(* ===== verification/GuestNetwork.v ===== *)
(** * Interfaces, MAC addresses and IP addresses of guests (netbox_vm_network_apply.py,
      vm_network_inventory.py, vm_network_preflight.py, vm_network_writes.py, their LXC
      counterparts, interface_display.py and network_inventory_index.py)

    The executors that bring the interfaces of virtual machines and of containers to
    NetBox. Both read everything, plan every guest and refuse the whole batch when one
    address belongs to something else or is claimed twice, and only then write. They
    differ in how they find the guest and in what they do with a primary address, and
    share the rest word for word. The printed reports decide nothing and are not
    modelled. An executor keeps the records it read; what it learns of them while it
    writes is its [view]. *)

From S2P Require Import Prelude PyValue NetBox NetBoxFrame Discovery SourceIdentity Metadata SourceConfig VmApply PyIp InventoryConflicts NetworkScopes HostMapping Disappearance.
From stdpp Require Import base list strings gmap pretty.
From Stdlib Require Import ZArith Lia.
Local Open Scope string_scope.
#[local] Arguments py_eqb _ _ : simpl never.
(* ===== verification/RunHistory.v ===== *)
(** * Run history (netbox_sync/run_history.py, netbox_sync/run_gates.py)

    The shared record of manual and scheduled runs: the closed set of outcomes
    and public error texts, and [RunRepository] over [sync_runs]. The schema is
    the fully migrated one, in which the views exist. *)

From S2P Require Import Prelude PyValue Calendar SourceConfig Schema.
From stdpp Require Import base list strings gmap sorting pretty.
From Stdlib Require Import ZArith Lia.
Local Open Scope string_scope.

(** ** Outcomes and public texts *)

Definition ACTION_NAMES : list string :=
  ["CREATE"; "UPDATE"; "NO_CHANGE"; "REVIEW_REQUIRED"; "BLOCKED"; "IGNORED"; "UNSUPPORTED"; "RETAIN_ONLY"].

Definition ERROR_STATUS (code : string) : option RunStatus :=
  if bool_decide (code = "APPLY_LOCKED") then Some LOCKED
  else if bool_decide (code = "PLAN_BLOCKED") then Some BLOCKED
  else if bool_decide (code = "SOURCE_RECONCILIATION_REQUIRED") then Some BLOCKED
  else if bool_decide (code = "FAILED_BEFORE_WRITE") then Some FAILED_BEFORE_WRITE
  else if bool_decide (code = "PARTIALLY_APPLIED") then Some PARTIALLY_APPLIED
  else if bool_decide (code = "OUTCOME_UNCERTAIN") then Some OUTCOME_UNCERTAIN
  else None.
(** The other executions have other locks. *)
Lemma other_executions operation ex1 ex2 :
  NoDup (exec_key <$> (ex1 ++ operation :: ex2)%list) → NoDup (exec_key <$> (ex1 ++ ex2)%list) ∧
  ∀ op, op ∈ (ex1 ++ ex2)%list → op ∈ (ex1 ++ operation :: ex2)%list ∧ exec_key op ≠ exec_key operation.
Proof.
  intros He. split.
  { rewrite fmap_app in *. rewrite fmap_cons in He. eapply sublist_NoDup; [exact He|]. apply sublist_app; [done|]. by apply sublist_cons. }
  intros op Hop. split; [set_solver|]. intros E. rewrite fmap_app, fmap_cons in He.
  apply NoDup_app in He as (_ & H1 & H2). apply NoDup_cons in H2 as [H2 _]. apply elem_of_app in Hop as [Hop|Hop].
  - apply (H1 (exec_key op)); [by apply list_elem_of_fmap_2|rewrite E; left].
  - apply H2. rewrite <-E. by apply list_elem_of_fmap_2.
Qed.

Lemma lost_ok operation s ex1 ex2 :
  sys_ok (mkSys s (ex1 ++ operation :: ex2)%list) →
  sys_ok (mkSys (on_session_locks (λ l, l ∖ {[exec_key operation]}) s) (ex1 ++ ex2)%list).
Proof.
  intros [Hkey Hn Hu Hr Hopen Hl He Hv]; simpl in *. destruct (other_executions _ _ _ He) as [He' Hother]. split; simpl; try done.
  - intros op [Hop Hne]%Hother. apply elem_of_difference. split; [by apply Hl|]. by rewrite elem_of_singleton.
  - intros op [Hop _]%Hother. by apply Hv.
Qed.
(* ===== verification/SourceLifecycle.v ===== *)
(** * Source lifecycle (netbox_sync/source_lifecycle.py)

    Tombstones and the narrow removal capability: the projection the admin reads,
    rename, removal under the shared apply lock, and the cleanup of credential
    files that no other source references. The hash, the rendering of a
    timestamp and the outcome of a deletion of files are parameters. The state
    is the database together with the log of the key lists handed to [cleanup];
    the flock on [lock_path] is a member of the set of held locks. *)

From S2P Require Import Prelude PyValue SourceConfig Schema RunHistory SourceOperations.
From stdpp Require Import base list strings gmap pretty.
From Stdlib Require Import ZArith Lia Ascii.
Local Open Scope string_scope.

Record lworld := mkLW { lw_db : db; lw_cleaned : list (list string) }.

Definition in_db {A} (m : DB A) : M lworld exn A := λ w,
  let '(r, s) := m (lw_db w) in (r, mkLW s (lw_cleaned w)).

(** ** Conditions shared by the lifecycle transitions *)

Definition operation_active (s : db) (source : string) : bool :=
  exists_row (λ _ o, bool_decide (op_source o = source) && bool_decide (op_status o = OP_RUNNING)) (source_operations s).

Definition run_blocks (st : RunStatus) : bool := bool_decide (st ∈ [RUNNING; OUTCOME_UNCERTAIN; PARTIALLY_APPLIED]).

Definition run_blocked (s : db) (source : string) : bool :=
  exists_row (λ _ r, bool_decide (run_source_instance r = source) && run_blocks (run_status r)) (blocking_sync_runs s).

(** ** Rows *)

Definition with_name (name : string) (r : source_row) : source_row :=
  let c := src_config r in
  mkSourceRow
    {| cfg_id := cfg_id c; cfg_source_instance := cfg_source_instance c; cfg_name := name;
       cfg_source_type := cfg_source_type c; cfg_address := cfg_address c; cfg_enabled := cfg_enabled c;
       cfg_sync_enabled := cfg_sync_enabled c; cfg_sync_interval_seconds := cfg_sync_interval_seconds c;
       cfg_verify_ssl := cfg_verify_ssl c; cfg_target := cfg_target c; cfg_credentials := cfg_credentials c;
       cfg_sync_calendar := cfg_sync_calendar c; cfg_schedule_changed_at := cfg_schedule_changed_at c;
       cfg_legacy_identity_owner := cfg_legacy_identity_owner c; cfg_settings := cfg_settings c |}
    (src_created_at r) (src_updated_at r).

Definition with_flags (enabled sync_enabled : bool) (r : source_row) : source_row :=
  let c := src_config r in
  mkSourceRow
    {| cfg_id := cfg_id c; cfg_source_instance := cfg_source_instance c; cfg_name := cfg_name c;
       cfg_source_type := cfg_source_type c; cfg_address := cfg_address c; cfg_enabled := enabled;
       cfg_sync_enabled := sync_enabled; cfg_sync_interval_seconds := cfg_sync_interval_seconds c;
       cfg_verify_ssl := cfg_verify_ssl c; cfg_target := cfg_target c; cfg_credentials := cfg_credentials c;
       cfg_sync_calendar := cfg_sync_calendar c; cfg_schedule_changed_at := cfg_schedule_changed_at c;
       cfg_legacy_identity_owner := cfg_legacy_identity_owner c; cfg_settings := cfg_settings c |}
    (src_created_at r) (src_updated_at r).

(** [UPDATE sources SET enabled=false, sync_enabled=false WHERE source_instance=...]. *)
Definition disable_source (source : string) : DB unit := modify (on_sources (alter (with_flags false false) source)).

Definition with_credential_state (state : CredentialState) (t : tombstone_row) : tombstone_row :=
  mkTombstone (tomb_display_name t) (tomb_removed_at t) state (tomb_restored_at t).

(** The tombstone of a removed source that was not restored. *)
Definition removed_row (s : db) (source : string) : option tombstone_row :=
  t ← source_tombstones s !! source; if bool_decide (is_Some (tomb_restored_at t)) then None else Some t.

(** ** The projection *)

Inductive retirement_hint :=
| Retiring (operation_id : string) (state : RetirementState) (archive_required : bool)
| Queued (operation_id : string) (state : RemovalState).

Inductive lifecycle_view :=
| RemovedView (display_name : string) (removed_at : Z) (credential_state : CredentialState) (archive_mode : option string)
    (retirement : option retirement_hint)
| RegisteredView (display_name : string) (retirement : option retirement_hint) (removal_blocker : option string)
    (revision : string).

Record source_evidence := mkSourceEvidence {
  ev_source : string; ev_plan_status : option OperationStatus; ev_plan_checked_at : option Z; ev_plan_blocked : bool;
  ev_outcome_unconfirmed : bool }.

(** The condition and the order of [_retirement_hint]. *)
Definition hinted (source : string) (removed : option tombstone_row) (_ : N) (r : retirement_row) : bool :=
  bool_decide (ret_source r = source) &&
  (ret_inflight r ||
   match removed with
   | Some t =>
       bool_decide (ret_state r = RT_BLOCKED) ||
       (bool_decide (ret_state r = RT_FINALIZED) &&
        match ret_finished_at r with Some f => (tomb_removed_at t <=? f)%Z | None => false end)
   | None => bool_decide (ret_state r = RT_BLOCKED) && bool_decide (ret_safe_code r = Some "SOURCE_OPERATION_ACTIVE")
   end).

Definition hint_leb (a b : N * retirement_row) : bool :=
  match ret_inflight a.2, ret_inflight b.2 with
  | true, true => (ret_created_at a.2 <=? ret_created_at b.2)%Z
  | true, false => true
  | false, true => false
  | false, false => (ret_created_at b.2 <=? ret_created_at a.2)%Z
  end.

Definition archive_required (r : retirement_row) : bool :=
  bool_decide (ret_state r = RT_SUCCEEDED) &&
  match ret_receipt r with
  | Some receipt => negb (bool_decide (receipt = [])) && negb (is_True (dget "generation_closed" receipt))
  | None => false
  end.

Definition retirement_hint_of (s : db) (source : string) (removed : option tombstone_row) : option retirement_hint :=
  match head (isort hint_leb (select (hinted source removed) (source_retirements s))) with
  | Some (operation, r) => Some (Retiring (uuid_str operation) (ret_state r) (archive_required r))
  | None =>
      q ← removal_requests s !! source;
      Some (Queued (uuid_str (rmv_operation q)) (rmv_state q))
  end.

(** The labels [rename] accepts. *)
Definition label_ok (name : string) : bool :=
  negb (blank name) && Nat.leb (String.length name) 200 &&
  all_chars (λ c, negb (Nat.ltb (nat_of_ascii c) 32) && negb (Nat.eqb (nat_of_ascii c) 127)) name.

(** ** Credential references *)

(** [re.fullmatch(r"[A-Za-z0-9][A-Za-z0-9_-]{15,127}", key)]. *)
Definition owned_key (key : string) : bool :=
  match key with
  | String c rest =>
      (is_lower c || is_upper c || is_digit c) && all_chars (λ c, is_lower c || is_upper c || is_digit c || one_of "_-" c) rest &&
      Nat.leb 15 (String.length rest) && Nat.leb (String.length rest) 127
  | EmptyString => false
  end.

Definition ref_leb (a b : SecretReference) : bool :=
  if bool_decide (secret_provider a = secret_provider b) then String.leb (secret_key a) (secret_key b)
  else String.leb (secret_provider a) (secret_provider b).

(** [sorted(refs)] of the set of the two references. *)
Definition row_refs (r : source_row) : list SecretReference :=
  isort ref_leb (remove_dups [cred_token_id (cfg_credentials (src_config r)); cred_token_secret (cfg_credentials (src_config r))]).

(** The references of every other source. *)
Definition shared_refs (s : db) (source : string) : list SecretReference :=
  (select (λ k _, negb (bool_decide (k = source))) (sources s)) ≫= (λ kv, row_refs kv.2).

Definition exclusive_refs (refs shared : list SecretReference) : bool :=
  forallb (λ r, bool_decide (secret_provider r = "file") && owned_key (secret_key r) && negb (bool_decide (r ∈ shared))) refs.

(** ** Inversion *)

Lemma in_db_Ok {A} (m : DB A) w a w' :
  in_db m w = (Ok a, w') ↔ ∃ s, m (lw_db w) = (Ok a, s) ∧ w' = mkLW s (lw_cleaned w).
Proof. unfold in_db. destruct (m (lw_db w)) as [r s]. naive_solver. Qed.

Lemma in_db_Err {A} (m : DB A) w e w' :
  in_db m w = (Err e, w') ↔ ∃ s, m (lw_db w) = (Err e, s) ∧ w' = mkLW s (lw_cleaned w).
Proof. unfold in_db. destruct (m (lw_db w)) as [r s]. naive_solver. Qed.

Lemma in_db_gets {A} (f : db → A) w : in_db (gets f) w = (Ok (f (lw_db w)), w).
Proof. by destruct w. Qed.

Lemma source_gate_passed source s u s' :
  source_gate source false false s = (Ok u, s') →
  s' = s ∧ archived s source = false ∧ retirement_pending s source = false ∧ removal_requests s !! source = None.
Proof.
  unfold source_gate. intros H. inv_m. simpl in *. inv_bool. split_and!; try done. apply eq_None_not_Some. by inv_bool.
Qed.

--- Action item ---
Beginning at the line with "bool_decide (ret_state r = RT_SUCCEEDED) &&" and stopping after the line with "(** ** Credential references *)", please write out every line of the data above exactly and nothing else.

--- Response area ---
  bool_decide (ret_state r = RT_SUCCEEDED) &&
  match ret_receipt r with
  | Some receipt => negb (bool_decide (receipt = [])) && negb (is_True (dget "generation_closed" receipt))
  | None => false
  end.

Definition retirement_hint_of (s : db) (source : string) (removed : option tombstone_row) : option retirement_hint :=
  match head (isort hint_leb (select (hinted source removed) (source_retirements s))) with
  | Some (operation, r) => Some (Retiring (uuid_str operation) (ret_state r) (archive_required r))
  | None =>
      q ← removal_requests s !! source;
      Some (Queued (uuid_str (rmv_operation q)) (rmv_state q))
  end.

(** The labels [rename] accepts. *)
Definition label_ok (name : string) : bool :=
  negb (blank name) && Nat.leb (String.length name) 200 &&
  all_chars (λ c, negb (Nat.ltb (nat_of_ascii c) 32) && negb (Nat.eqb (nat_of_ascii c) 127)) name.

(** ** Credential references *)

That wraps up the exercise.